(** * Network-on-chip benchmark: routing-table synthesis and mesh simulation

    A shallow embedding of [generate_table.py] (static XY routing table with
    shortcut overrides) and of the core of [dashboard.py] (mesh construction,
    small-world augmentation, workload generation, simulation), with the
    properties of the specification stated and proved over it.

    Python integers are [Z]; [%] and [//] with a positive divisor are
    [Z.modulo] and [Z.div] (both floor).  Python lists are [list]; a [dict]
    iterated with [.items()] is an association list in insertion order. *)

From Stdlib Require Import String ZArith QArith List Bool Lia FinFun.
Import ListNotations.
Local Open Scope Z_scope.

(** ** Shared list vocabulary *)

(** [range(n)] of Python: [0, 1, ..., n-1], empty when [n <= 0]. *)
Definition range (n : Z) : list Z := map Z.of_nat (seq 0 (Z.to_nat n)).

(** [xs[i]] for a list of integers, with a default where Python raises. *)
Definition nthZ {A} (i : Z) (xs : list A) (d : A) : A := nth (Z.to_nat i) xs d.

(** ** generate_table.py *)

Module Table.

(** [N, E, S, WDIR, L = 0, 1, 2, 3, 4] *)
Definition N : Z := 0.
Definition E : Z := 1.
Definition S : Z := 2.
Definition WDIR : Z := 3.
Definition L : Z := 4.

(** The shortcut dictionary: keys are ordered pairs of node indices, values
    are port numbers; the list keeps the declaration (iteration) order. *)
Definition ShortcutMap := list ((Z * Z) * Z).

(** [W, H = 8, 4] and the configured [shortcut_ports]. *)
Definition W : Z := 8.
Definition H : Z := 4.
Definition shortcut_ports : ShortcutMap :=
  [ ((0, 31), 5); ((7, 24), 6); ((12, 20), 7); ((4, 28), 8) ].

(** The functions of the script read the globals [W], [H] and
    [shortcut_ports]; here they are the variables of a section, so that the
    properties are stated for every mesh size and every map, and the script
    itself is the instance at the configured values. *)
Section Synth.

Variable w h : Z.
Variable ports : ShortcutMap.

(** [def id2coord(i): return (i % W, i // W)] *)
Definition id2coord (i : Z) : Z * Z := (i mod w, i / w).

(** [xy_next_hop(src, dst)] *)
Definition xy_next_hop (src dst : Z) : Z :=
  let '(sx, sy) := id2coord src in
  let '(dx, dy) := id2coord dst in
  if src =? dst then L
  else if dx >? sx then E
  else if dx <? sx then WDIR
  else if dy >? sy then S
  else N.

## Exercise goal:
Each line carrying the string "then" should be copied out from the entries.

## Answer section:
  if src =? dst then L
  else if dx >? sx then E
  else if dx <? sx then WDIR
  else if dy >? sy then S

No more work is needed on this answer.